I grew up with superheroes. Batman and Spiderman were always my favorites because they seemed more human. One well-placed bullet, and they would be dead. Yet they escaped death on a regular basis and proceeded to save the day. It was always black and white when I was a kid, and these costumed heroes always knew what side to be on.

In Europe, they had grown bored with standard tales of good versus evil. What if the heroes weren't so sure what was right? What if we stopped rooting for the heroes and started rooting for the villains? These were questions too complex for a kid who could barely figure out how his favorite horror magazines made it to his local drugstore so he could buy them every month. Tales of these movies crossed my path, but how could you make a movie about a bad guy and make him the hero, I wondered.

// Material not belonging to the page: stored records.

(** The second of two submissions that both looked before either wrote: the constraint
    stops it, as an error no clause of the endpoint turns into an answer. *)
Example second_submitter_fails :
  raises (schedule (take 5 racing) (open_world, [])) 1 = Some IntegrityError.
Proof. vm_compute. reflexivity. Qed.

(** One that comes later finds the row. *)
Example third_submitter_replays :
  (schedule (take 8 racing) (open_world, [])).2 !! 2%nat = Some Answered.
Proof. vm_compute. reflexivity. Qed.
(** * Clinical Summarizer Agent: job lifecycle and FHIR adapter

    A shallow embedding of [app/queue.py], [app/worker.py], [app/main.py],
    [app/models.py] and [app/fhir.py].  Redis is modelled as a finite map
    from keys to typed entries with an optional expiry instant; Python code
    that talks to Redis becomes a state-and-exception monad over a [world]
    which also records, after every Redis write command, the store a
    concurrent reader (the API process) could observe. *)

From Stdlib Require Import ZArith String Ascii List Bool Lia.
From stdpp Require Import base option strings gmap list fin_maps pretty.

Set Warnings "-register-all".
Local Open Scope string_scope.
Local Open Scope Z_scope.

(** ** Python values *)

(** The values that travel through [Dict[str, Any]] in the sources: JSON-like
    data plus [datetime], which [model_dump()] leaves as a Python object. *)
Inductive pyval : Type :=
| PNone
| PBool (b : bool)
| PInt (n : Z)
| PStr (s : string)
| PList (l : list pyval)
| PDict (d : list (string * pyval))
| PDatetime (t : Z).

(** Python truthiness ([if x:], [x or y], [not x]). *)
Definition truthy (v : pyval) : bool :=
  match v with
  | PNone => false
  | PBool b => b
  | PInt n => negb (n =? 0)
  | PStr s => negb (String.eqb s "")
  | PList l => match l with [] => false | _ => true end
  | PDict d => match d with [] => false | _ => true end
  | PDatetime _ => true
  end.

(** [d.get(k)]: an absent key and the value [None] are both falsy. *)
Definition truthy_opt (o : option pyval) : bool :=
  match o with Some v => truthy v | None => false end.

Definition str_truthy (s : string) : bool := negb (String.eqb s "").

(** What [json.dumps] accepts: everything but a [datetime] anywhere inside. *)
Fixpoint json_safe (v : pyval) : bool :=
  match v with
  | PDatetime _ => false
  | PList l => forallb json_safe l
  | PDict d => forallb (fun kv => json_safe (snd kv)) d
  | _ => true
  end.

(** [d.get(k)] and [d[k] = v] on a dict literal kept in insertion order. *)
Fixpoint dict_get (k : string) (d : list (string * pyval)) : option pyval :=
  match d with
  | [] => None
  | (k', v) :: d' => if String.eqb k k' then Some v else dict_get k d'
  end.

Fixpoint dict_set (k : string) (v : pyval) (d : list (string * pyval))
  : list (string * pyval) :=
  match d with
  | [] => [(k, v)]
  | (k', v') :: d' =>
      if String.eqb k k' then (k', v) :: d' else (k', v') :: dict_set k v d'
  end.

(** ** Exceptions *)

Inductive exn : Type :=
| PyError (cls msg : string)                    (* an [Exception] with [str(e) = msg] *)
| HTTPException (status_code : Z) (detail : string).

Definition str_exn (e : exn) : string :=
  match e with
  | PyError _ msg => msg
  | HTTPException c d => pretty c +:+ ": " +:+ d
  end.

Definition ValueError (msg : string) : exn := PyError "ValueError" msg.
Definition TypeError (msg : string) : exn := PyError "TypeError" msg.
Definition ResponseError (msg : string) : exn := PyError "ResponseError" msg.

Inductive res (A : Type) : Type :=
| Ok (a : A)
| Raise (e : exn).
Arguments Ok {A} a.
Arguments Raise {A} e.

(** ** [app/models.py] *)

Module Models.

Inductive JobStatus : Type := PENDING | PROCESSING | COMPLETED | FAILED.

Definition JobStatus_value (s : JobStatus) : string :=
  match s with
  | PENDING => "pending"
  | PROCESSING => "processing"
  | COMPLETED => "completed"
  | FAILED => "failed"
  end.

(** [JobStatus(value)]: [None] stands for the [ValueError] of the enum. *)
Definition JobStatus_of_value (v : string) : option JobStatus :=
  if String.eqb v "pending" then Some PENDING
  else if String.eqb v "processing" then Some PROCESSING
  else if String.eqb v "completed" then Some COMPLETED
  else if String.eqb v "failed" then Some FAILED
  else None.

Record Symptom : Type := mkSymptom {
  name : string;
  duration : option string;
  severity : option string;
  description : option string;
}.

Record ClinicalSummary : Type := mkClinicalSummary {
  patient_age : option Z;
  patient_gender : option string;
  symptoms : list Symptom;
  risk_factors : list string;
  relevant_conditions : list string;
  narrative_summary : string;
  created_at : Z;
}.

Record JobResponse : Type := mkJobResponse {
  jr_job_id : string;
  jr_status : JobStatus;
  jr_message : string;
}.

Record ResultResponse : Type := mkResultResponse {
  rr_job_id : string;
  rr_status : JobStatus;
  rr_clinical_summary : option ClinicalSummary;
  rr_error : option string;
  rr_created_at : option Z;
  rr_completed_at : option Z;
}.

Definition opt_str (o : option string) : pyval :=
  match o with Some s => PStr s | None => PNone end.
Definition opt_int (o : option Z) : pyval :=
  match o with Some n => PInt n | None => PNone end.

Definition Symptom_model_dump (s : Symptom) : pyval :=
  PDict [("name", PStr (name s));
         ("duration", opt_str (duration s));
         ("severity", opt_str (severity s));
         ("description", opt_str (description s))].

(** [model_dump()] in its default Python mode: [created_at] stays a
    [datetime] object. *)
Definition model_dump (c : ClinicalSummary) : pyval :=
  PDict [("patient_age", opt_int (patient_age c));
         ("patient_gender", opt_str (patient_gender c));
         ("symptoms", PList (map Symptom_model_dump (symptoms c)));
         ("risk_factors", PList (map PStr (risk_factors c)));
         ("relevant_conditions", PList (map PStr (relevant_conditions c)));
         ("narrative_summary", PStr (narrative_summary c));
         ("created_at", PDatetime (created_at c))].

End Models.
Export Models.

(** ** Library functions taken as parameters

    [uuid4 n] is the n-th identifier the generator hands out, [isoformat t]
    the text of [datetime.isoformat()] at instant [t] (seconds),
    [format_exc e] the text of [traceback.format_exc()] while [e] is being
    handled, [parse_datetime] pydantic's validation of a [datetime] field
    given as text, and [validate_summary d] pydantic's validation of a
    [ClinicalSummary] built from the keywords in [d].  [None] stands for a
    [ValidationError]. *)
Class Runtime := {
  uuid4 : nat → string;
  isoformat : Z → string;
  format_exc : exn → string;
  parse_datetime : string → option Z;
  validate_summary : pyval → option ClinicalSummary;
}.

(** ** Redis *)

Module Redis.

(** A string key holds a JSON document; the model identifies the text
    [json.dumps v] with [v] itself, so that [json.loads] is the identity. *)
Inductive rvalue : Type :=
| RString (doc : pyval)
| RHash (h : gmap string string).

Record entry : Type := Entry { value : rvalue; expire_at : option Z }.

Definition live (now : Z) (e : entry) : bool :=
  match expire_at e with
  | None => true
  | Some t => now <? t
  end.

(** A key is visible only while it has not expired. *)
Definition lookup_live (now : Z) (db : gmap string entry) (key : string)
  : option entry :=
  match db !! key with
  | Some e => if live now e then Some e else None
  | None => None
  end.

Definition WRONGTYPE : exn :=
  ResponseError "WRONGTYPE Operation against a key holding the wrong kind of value".

End Redis.
Export Redis.

(** ** The world and its monad *)

(** An RQ task: the function name, its argument and [job_timeout]. *)
Record rq_task : Type := RqTask { rq_func : string; rq_arg : string; rq_timeout : Z }.

Record world : Type := World {
  redis : gmap string entry;       (* [redis_client]'s database *)
  clock : Z;                       (* seconds *)
  rq : list rq_task;               (* [job_queue], oldest first *)
  uuid_draws : nat;                (* identifiers generated so far *)
  clinical_agent : bool;           (* the worker's global: agent loaded? *)
  trace : list (Z * gmap string entry);
    (* the store after each Redis write so far, newest first *)
}.

Definition M (A : Type) : Type := world → res A * world.

Definition ret {A} (a : A) : M A := fun w => (Ok a, w).
Definition raise {A} (e : exn) : M A := fun w => (Raise e, w).
Definition bind {A B} (m : M A) (k : A → M B) : M B :=
  fun w => match m w with
           | (Ok a, w') => k a w'
           | (Raise e, w') => (Raise e, w')
           end.
(** [try: m  except Exception as e: h e] *)
Definition try_except {A} (m : M A) (h : exn → M A) : M A :=
  fun w => match m w with
           | (Ok a, w') => (Ok a, w')
           | (Raise e, w') => h e w'
           end.

Notation "'let*' x := m 'in' k" := (bind m (fun x => k))
  (at level 10, x name, m at level 100, k at level 200, only parsing).
Notation "m >> k" := (bind m (fun _ => k))
  (at level 100, k at level 200, right associativity, only parsing).

Definition now : M Z := fun w => (Ok (clock w), w).

Definition set_redis (db : gmap string entry) (w : world) : world :=
  World db (clock w) (rq w) (uuid_draws w) (clinical_agent w)
        ((clock w, db) :: trace w).

(** Time passes between requests and while a collaborator runs; the Redis
    commands of one Python function are taken to run at one instant. *)
Definition advance (dt : N) (w : world) : world :=
  World (redis w) (clock w + Z.of_N dt) (rq w) (uuid_draws w)
        (clinical_agent w) (trace w).

Definition timedelta_hours (h : Z) : Z := h * 3600.

Module Cmd.

Definition write (db : gmap string entry) : M unit :=
  fun w => (Ok tt, set_redis db w).

(** [HSET key field value]: creates the hash (without expiry) when the
    key is absent or expired, keeps the expiry of a live hash. *)
Definition hset (key field v : string) : M unit :=
  fun w =>
    match lookup_live (clock w) (redis w) key with
    | None => write (<[key := Entry (RHash {[field := v]}) None]> (redis w)) w
    | Some (Entry (RHash h) ttl) =>
        write (<[key := Entry (RHash (<[field := v]> h)) ttl]> (redis w)) w
    | Some (Entry (RString _) _) => raise WRONGTYPE w
    end.

(** [HSET key f1 v1 f2 v2 ...] from [hset(key, mapping=...)]. *)
Definition hset_mapping (key : string) (mapping : gmap string string) : M unit :=
  fun w =>
    match lookup_live (clock w) (redis w) key with
    | None => write (<[key := Entry (RHash mapping) None]> (redis w)) w
    | Some (Entry (RHash h) ttl) =>
        write (<[key := Entry (RHash (mapping ∪ h)) ttl]> (redis w)) w
    | Some (Entry (RString _) _) => raise WRONGTYPE w
    end.

(** [EXPIRE key seconds]: no effect on a missing key. *)
Definition expire (key : string) (seconds : Z) : M unit :=
  fun w =>
    match lookup_live (clock w) (redis w) key with
    | None => ret tt w
    | Some (Entry v _) =>
        write (<[key := Entry v (Some (clock w + seconds))]> (redis w)) w
    end.

(** [SETEX key seconds value]: overwrites whatever the key held. *)
Definition setex (key : string) (seconds : Z) (doc : pyval) : M unit :=
  fun w =>
    write (<[key := Entry (RString doc) (Some (clock w + seconds))]> (redis w)) w.

Definition exists_ (key : string) : M bool :=
  fun w => ret (bool_decide (is_Some (lookup_live (clock w) (redis w) key))) w.

Definition hgetall (key : string) : M (gmap string string) :=
  fun w =>
    match lookup_live (clock w) (redis w) key with
    | None => ret ∅ w
    | Some (Entry (RHash h) _) => ret h w
    | Some (Entry (RString _) _) => raise WRONGTYPE w
    end.

Definition get (key : string) : M (option pyval) :=
  fun w =>
    match lookup_live (clock w) (redis w) key with
    | None => ret None w
    | Some (Entry (RString doc) _) => ret (Some doc) w
    | Some (Entry (RHash _) _) => raise WRONGTYPE w
    end.

End Cmd.

(** ** [app/queue.py] *)

(** The [job_data] dictionary as [submit_job] fills it: a key is present
    exactly when its field is [Some]. *)
Record job_input : Type := JobInput {
  jd_text : option string;
  jd_audio_filename : option string;
  jd_audio_size : option nat;
  jd_audio_url : option string;
}.

(** [job_data.get(k)] or the empty string *)
Definition or_empty (o : option string) : string := default "" o.

Definition job_key (job_id : string) : string := "job:" +:+ job_id.
Definition result_key (job_id : string) : string := "result:" +:+ job_id.

Definition draw_uuid4 `{Runtime} : M string :=
  fun w => (Ok (uuid4 (uuid_draws w)),
            World (redis w) (clock w) (rq w) (S (uuid_draws w))
                  (clinical_agent w) (trace w)).

(** [job_queue.enqueue(f, arg, job_timeout=t)] *)
Definition rq_enqueue (f arg : string) (t : Z) : M unit :=
  fun w => (Ok tt,
            World (redis w) (clock w) (rq w ++ [RqTask f arg t]) (uuid_draws w)
                  (clinical_agent w) (trace w)).

Definition json_dumps (v : pyval) : M pyval :=
  if json_safe v then ret v
  else raise (TypeError "Object of type datetime is not JSON serializable").

Definition json_loads (doc : pyval) : pyval := doc.

(** [d.get(k) == s] for a string literal [s] *)
Definition get_eq_str (o : option pyval) (s : string) : bool :=
  match o with
  | Some (PStr s') => String.eqb s' s
  | _ => false
  end.

Section Queue.
Context `{Runtime}.
(** The elements of an array value. *)
Definition elements (v : value) : list value :=
  match v with
  | VArr items => items
  | _ => []
  end.

Definition nullish (v : value) : bool :=
  match v with
  | VUndefined | VNull => true
  | _ => false
  end.

Fixpoint lookup (k : string) (fields : list (string * value)) : option value :=
  match fields with
  | [] => None
  | (k', v) :: rest => if k =? k' then Some v else lookup k rest
  end.

(** [v.k] on a value that is neither [null] nor [undefined].  Only objects
    carry the property names the program reads ([urls], [results], [markdown],
    [markdown_v2], [markdown_with_citations], [message], [detail]); on strings,
    numbers, booleans and arrays such a read yields [undefined]. *)
Definition field (v : value) (k : string) : value :=
  match v with
  | VObj fields =>
      match lookup k fields with
      | Some x => x
      | None => VUndefined
      end
  | _ => VUndefined
  end.

(** [v.k] in general: reading a property of [null] or [undefined] throws. *)
Definition get_prop (v : value) (k : string) : res value :=
  if nullish v
  then Throw (TypeError ("Cannot read properties of "
                           ++ (match v with VNull => "null" | _ => "undefined" end)
                           ++ " (reading '" ++ k ++ "')"))
  else Ret (field v k).

(** [v?.k] *)
Definition opt_prop (v : value) (k : string) : value :=
  if nullish v then VUndefined else field v k.

(** [a || b] *)
Definition js_or (a b : value) : value := if truthy a then a else b.

(** [String(v)] as the template literals and [Array.prototype.join] apply it.
    A parsed JSON object prints as [[object Object]] through the inherited
    [toString], unless it has a field of that name: the field shadows the
    method, is not callable, and the conversion throws. *)
Definition object_to_primitive_fails (fields : list (string * value)) : bool :=
  match lookup "toString" fields with
  | Some _ => true
  | None => false
  end.

Fixpoint ToString (v : value) : res string :=
  match v with
  | VUndefined => Ret "undefined"
  | VNull => Ret "null"
  | VBool true => Ret "true"
  | VBool false => Ret "false"
  | VNumber _ printed => Ret printed
  | VStr s => Ret s
  | VArr items =>
      (fix join_comma (l : list value) : res string :=
         match l with
         | [] => Ret EmptyString
         | x :: rest =>
             (s <- (if nullish x then Ret EmptyString else ToString x) ;;
              match rest with
              | [] => Ret s
              | _ => (r <- join_comma rest ;; Ret (s ++ "," ++ r))
              end)%res
         end) items
  | VObj fields =>
      if object_to_primitive_fails fields
      then Throw (TypeError "Cannot convert object to primitive value")
      else Ret "[object Object]"
  end.

(** [arr.join(sep)]: [null] and [undefined] elements print as the empty
    string, every other element through [ToString]. *)
Definition join_element (v : value) : res string :=
  if nullish v then Ret EmptyString else ToString v.

Definition join (sep : string) (arr : list value) : res string :=
  (parts <- mapM join_element arr ;; Ret (String.concat sep parts))%res.

(** [s.toUpperCase()] on ASCII text. *)
Definition upper_ascii (c : ascii) : ascii :=
  let n := nat_of_ascii c in
  if (97 <=? n)%nat && (n <=? 122)%nat then ascii_of_nat (n - 32) else c.

Fixpoint toUpperCase (s : string) : string :=
  match s with
  | EmptyString => EmptyString
  | String c rest => String (upper_ascii c) (toUpperCase rest)
  end.

(** ** Module-level definitions of [index.ts] *)

(** [const isValidCrawlRequest = (args: any): args is CrawlRequest] *)
Definition isValidCrawlRequest (args : value) : bool :=
  if negb (truthy args) || negb (typeof args =? "object") then false
  else if negb (isArray (field args "urls"))
          || negb (match field args "urls" with
                   | VArr urls => forallb (fun u => typeof u =? "string") urls
                   | _ => false
                   end)
  then false
  else true.

Definition no_markdown : string :=
  "Error: No markdown content available for this URL".

(** [const extractMarkdown = (result: any): string].  The first property read
    throws on [null] and [undefined]; once it has returned, [result] and a
    truthy [markdown_v2] are known not to be nullish, so the remaining reads
    are plain field reads. *)
Definition extractMarkdown (result : value) : res value :=
  (v2 <- get_prop result "markdown_v2" ;;
   if truthy v2 && truthy (field v2 "markdown_with_citations")
   then Ret (field v2 "markdown_with_citations")
   else if truthy (field result "markdown")
   then Ret (field result "markdown")
   else if typeof result =? "string"
   then Ret result
   else Ret (VStr no_markdown))%res.

(** [process.env]: the two variables read at start-up. *)
Record environment : Type := mkEnv {
  CRAWL4AI_API_URL : option string;
  CRAWL4AI_AUTH_TOKEN : option string
}.

(** [process.env.CRAWL4AI_API_URL || 'http://127.0.0.1:11235'] *)
Definition API_URL (env : environment) : string :=
  match CRAWL4AI_API_URL env with
  | Some s => if s =? EmptyString then "http://127.0.0.1:11235" else s
  | None => "http://127.0.0.1:11235"
  end.

Definition AUTH_TOKEN (env : environment) : option string :=
  CRAWL4AI_AUTH_TOKEN env.

Definition DEFAULT_CONFIG : list (string * value) :=
  [ ("priority", VNum 10);
    ("magic", VBool true);
    ("crawler_params",
      VObj [ ("headless", VBool true);
             ("page_timeout", VNum 30000);
             ("remove_overlay_elements", VBool true);
             ("browser_type", VStr "chromium");
             ("scan_full_page", VBool true);
             ("user_agent_mode", VStr "random");
             ("user_agent_generator_config",
               VObj [ ("device_type", VStr "mobile");
                      ("os_type", VStr "android") ]) ]);
    ("bypass_cache", VBool true);
    ("ignore_images", VBool true) ].

Definition retryCount : nat := 3.

(** ** The axios client and the outside world *)

(** What the remote end does with one request. *)
Inductive outcome : Type :=
| Replied (code : Z) (body : value)
| NoReply (reason : string)
| Rejected (e : error).

Inductive event : Type :=
| ERequest (cfg : AxiosRequestConfig) (body : option value)
| ESetTimeout (ms : Z).

Definition is_request (ev : event) : bool :=
  match ev with
  | ERequest _ _ => true
  | ESetTimeout _ => false
  end.

Definition requests (tr : list event) : list event := filter is_request tr.

(** [axios.defaults]: no base URL, no extra headers, and [timeout: 0], which
    axios documents as "no timeout". *)
Definition axios_defaults : AxiosRequestConfig :=
  {| baseURL := None; url := None; method := None; headers := []; timeout := 0 |}.

(** [axios.create(cfg)]: an instance whose defaults are [cfg] over
    [axios.defaults]. *)
Definition axios_create (base : option string) (hdrs : list (string * string))
    (tmo : Z) : AxiosRequestConfig :=
  {| baseURL := base; url := None; method := None;
     headers := (headers axios_defaults ++ hdrs)%list; timeout := tmo |}.

(** The configuration of one request sent through a client with defaults
    [defaults]. *)
Definition request_config (defaults : AxiosRequestConfig) (m u : string)
    (hdrs : list (string * string)) : AxiosRequestConfig :=
  {| baseURL := baseURL defaults; url := Some u; method := Some m;
     headers := (headers defaults ++ hdrs)%list; timeout := timeout defaults |}.

(** How axios settles the promise: a 2xx reply resolves; any other status
    rejects with an [AxiosError] that carries the request's configuration and
    the response; a transport failure rejects with an [AxiosError] without a
    response. *)
Definition settle (cfg : AxiosRequestConfig) (o : outcome) : res AxiosResponse :=
  match o with
  | Replied code body =>
      if (200 <=? code)%Z && (code <? 300)%Z
      then Ret {| status := code; data := body |}
      else Throw (AxiosError ("Request failed with status code " ++ string_of_Z code)
                             (Some cfg)
                             (Some {| status := code; data := body |}))
  | NoReply reason => Throw (AxiosError reason (Some cfg) None)
  | Rejected e => Throw e
  end.

(** ** Effects: a trace of outbound events, with exceptions *)

Definition M (A : Type) : Type := list event -> res A * list event.

Definition ret {A : Type} (a : A) : M A := fun tr => (Ret a, tr).

Definition throw {A : Type} (e : error) : M A := fun tr => (Throw e, tr).

Definition bind {A B : Type} (m : M A) (k : A -> M B) : M B :=
  fun tr =>
    match m tr with
    | (Ret a, tr') => k a tr'
    | (Throw e, tr') => (Throw e, tr')
    end.

Definition try_catch {A : Type} (m : M A) (handler : error -> M A) : M A :=
  fun tr =>
    match m tr with
    | (Ret a, tr') => (Ret a, tr')
    | (Throw e, tr') => handler e tr'
    end.
(** X9: the warnings [build_combined_rows] returns say what was missing
    and nothing else: the warning naming a file is there exactly when the
    file is a section of the order and is not in the source directory;
    the warning about language rows is there exactly when no language row
    was written; and there is no warning at all exactly when a language
    row was written and every section file is there. *)
Theorem build_combined_rows_warnings
        (path_join : pystr -> pystr -> pystr) (fs : filesystem)
        (text_dir : pystr) (output_columns section_order : list pystr)
        (rows : list (list value)) (warnings : list pystr) :
  build_combined_rows path_join fs text_dir output_columns section_order
  = Ok (rows, warnings) ->
  (forall file_name,
      In (MISSING_FILE ++ file_name) warnings
      <-> In file_name section_order
          /\ files fs (path_join text_dir file_name) = None)
  /\ (In NO_LANGUAGE_ROWS warnings
      <-> language_rows path_join fs text_dir output_columns = [])
  /\ (warnings = []
      <-> language_rows path_join fs text_dir output_columns <> []
          /\ forall file_name, In file_name section_order ->
                               isfile fs (path_join text_dir file_name) = true).
Proof.
  intros H. apply build_combined_rows_Ok in H as [_ [_ ->]].
  split; [|split].
  - intros file_name. apply combined_warnings_missing_iff.
  - unfold combined_warnings. rewrite in_app_iff. split.
    + intros [H|H].
      * destruct (language_rows path_join fs text_dir output_columns);
          [reflexivity | contradiction].
      * now apply missing_warnings_not_language in H.
    + intros ->. left. now left.
  - unfold combined_warnings. split.
    + intros H. apply app_eq_nil in H as [Hl Hm]. split.
      * destruct (language_rows path_join fs text_dir output_columns); discriminate.
      * intros file_name Hin. unfold isfile.
        destruct (files fs (path_join text_dir file_name)) eqn:Hfile; [reflexivity|].
        assert (Hw : In (MISSING_FILE ++ file_name)
                        (missing_warnings path_join fs text_dir section_order))
          by (apply missing_warnings_iff; now split).
        rewrite Hm in Hw. contradiction.
    + intros [Hl Hall].
      destruct (language_rows path_join fs text_dir output_columns); [congruence|].
      cbn [app]. unfold missing_warnings.
      induction section_order as [|name order IH]; [reflexivity|].
      cbn [flat_map]. rewrite (Hall name) by now left.
      cbn [app]. apply IH. intros file_name Hin. apply Hall. now right.
Qed.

Well, if you happen upon Danger: Diabolik, you can see that rooting for the bad guy can be fun. Master criminal showing up the people who think they are so moral and upstanding. Pure entertainment. Excitement, action, cool costumes, groovy chase scenes and alluring women. Yup, all the things the superheroes promised with the added thrill of being naughty. The stuff teen-aged boys dream of.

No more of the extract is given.